_What the task asks:_
From the records below, transcribe exactly the lines that begin at the line with "newline ++ rest)" and end at the line with "- apply (proj2 (proj1", both included.

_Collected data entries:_
-------------------------
Lemma contains_app (a p b : str) : contains p (a ++ p ++ b) = true.
Proof.
  induction a as [| c a IH]; cbn [app].
  - apply contains_here, startswith_app.
  - cbn [contains]. rewrite IH. apply orb_true_r.
Qed.

(** X18.  The prompt holds the goal as it is, on a line of its own after
    [GOAL: ], followed by the line of the timeframe: the timeframe as it
    is, or [Flexible] when it is absent or empty. *)
Theorem prompt_embeds_goal_and_timeframe (goal : str) (timeframe : option str) :
  contains
    (py "GOAL: " ++ goal ++ newline
     ++ py "TIMEFRAME: "
     ++ match timeframe with Some (c :: tf) => c :: tf | _ => py "Flexible" end
     ++ newline)
    (_build_prompt goal timeframe) = true.
Proof.
  unfold _build_prompt.
  set (shown := match timeframe with Some (c :: tf) => c :: tf | _ => py "Flexible" end).
  assert (E : match timeframe with
              | Some (c :: tf) => py "TIMEFRAME: " ++ c :: tf
              | _ => py "TIMEFRAME: Flexible"
              end = py "TIMEFRAME: " ++ shown).
  { unfold shown. now destruct timeframe as [[| c tf] |]. }
  rewrite E.
  match goal with
  | |- contains ?p (?h ++ newline ++ _ ++ _ ++ _ ++ _ ++ _ ++ ?rest) = true =>
      replace (h ++ newline ++ py "GOAL: " ++ goal ++ newline
               ++ (py "TIMEFRAME: " ++ shown) ++ newline ++ rest)
        with ((h ++ newline) ++ p ++ rest)
        by (now rewrite <- !app_assoc)
  end.
  apply contains_app.
Qed.

End MorePrompt.

(** ** Runs for the further properties *)

Section MoreRuns.
Import AIService PyObject Samples.

Lemma timeframe_returns_iff_decimal_witness :
  returns (_parse_timeframe (Some (py "2 weeks"))) /\
  _parse_timeframe (Some [chr 178]) = Raise ValueError /\
  _parse_timeframe (Some (repeat (chr 49) 4301 ++ py " hours")) = Raise ValueError.
Proof.
  split; [| split].
  - apply (proj2 (proj1 (timeframe_returns_iff_decimal (Some (py "2 weeks"))))).
    vm_compute. repeat constructor.
  - apply (proj2 (proj2 (timeframe_returns_iff_decimal (Some [chr 178])))).
    intros H. vm_compute in H. inversion H as [| t ts Ht _]. discriminate Ht.
  - apply (proj2 (proj2 (timeframe_returns_iff_decimal
                           (Some (repeat (chr 49) 4301 ++ py " hours"))))).
    intros H. unfold convertible, decimal_tokens in H.
    apply Forall_forall with (x := repeat (chr 49) 4301) in H.
    + vm_compute in H. discriminate H.
    + vm_compute. left. reflexivity.
Defined.

Lemma timeframe_ignores_case_witness :
  _parse_timeframe (Some (py "2 WEEKS")) = _parse_timeframe (Some (py "2 weeks")).
Proof. apply timeframe_ignores_case. reflexivity. Defined.

Lemma glued_number_is_not_read_witness :
  _parse_timeframe (Some (py "2weeks")) = Ok 40.
Proof.
  rewrite (glued_number_is_not_read (py "2weeks")); [reflexivity | | |].
  - discriminate.
  - reflexivity.
  - reflexivity.
Defined.

Lemma fallback_hours_against_total_witness :
  exists r a b c,
    _create_smart_tasks (py "x") (Some (py "1 hour")) = Ok r /\
    map estimated_hours (tasks r) = [JInt a; JInt b; JInt c] /\
    a + b + c = 3.
Proof.
  assert (E : exists r, _create_smart_tasks (py "x") (Some (py "1 hour")) = Ok r)
    by (eexists; reflexivity).
  destruct E as [r E].
  destruct (fallback_hours_against_total (py "x") (Some (py "1 hour")) r E)
    as (a & b & c & h & Hh & Ht & _ & _ & _ & _ & Hsmall & _).
  exists r, a, b, c. split; [exact E |]. split; [exact Hh |].
  apply Hsmall. unfold _create_smart_tasks in E. cbn in E. injection E as <-.
  cbn in Ht. injection Ht as <-. reflexivity.
Defined.

Lemma interpreter_copies_entries_witness :
  Forall2 copied answer_entries (tasks answer_breakdown) /\
  subscript answer_document (py "reasoning") = Ok (reasoning answer_breakdown).
Proof.
  exact (interpreter_copies_entries Json.loads answer (py "Learn")
           answer_document answer_entries answer_breakdown
           answer_decodes answer_entries_listed answer_interpreted).
Defined.

Lemma non_numeric_hours_raise_witness :
  raises (_parse_ai_response Json.loads answer_text_hours (py "Learn")).
Proof.
  eapply (non_numeric_hours_raise Json.loads answer_text_hours (py "Learn")
            _ _ _ (JStr (py "2"))).
  - vm_compute. reflexivity.
  - vm_compute. reflexivity.
  - left. reflexivity.
  - vm_compute. reflexivity.
  - reflexivity.
Defined.

Lemma tasks_of_another_type_witness :
  _parse_ai_response Json.loads answer_tasks_empty_string (py "Learn") =
  Ok {| reasoning := JStr (py "Nothing to do"); tasks := []; total_estimated_hours := PyInt 0 |}.
Proof.
  apply (tasks_of_another_type Json.loads answer_tasks_empty_string (py "Learn")
           [ (py "reasoning", JStr (py "Nothing to do")); (py "tasks", JStr []) ]
           (JStr [])).
  - vm_compute. reflexivity.
  - vm_compute. reflexivity.
  - vm_compute. reflexivity.
Defined.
-------------------------
_Final answer:_
               ++ (py "TIMEFRAME: " ++ shown) ++ newline ++ rest)
        with ((h ++ newline) ++ p ++ rest)
        by (now rewrite <- !app_assoc)
  end.
  apply contains_app.
Qed.

End MorePrompt.

(** ** Runs for the further properties *)

Section MoreRuns.
Import AIService PyObject Samples.

Lemma timeframe_returns_iff_decimal_witness :
  returns (_parse_timeframe (Some (py "2 weeks"))) /\
  _parse_timeframe (Some [chr 178]) = Raise ValueError /\
  _parse_timeframe (Some (repeat (chr 49) 4301 ++ py " hours")) = Raise ValueError.
Proof.
  split; [| split].
  - apply (proj2 (proj1 (timeframe_returns_iff_decimal (Some (py "2 weeks"))))).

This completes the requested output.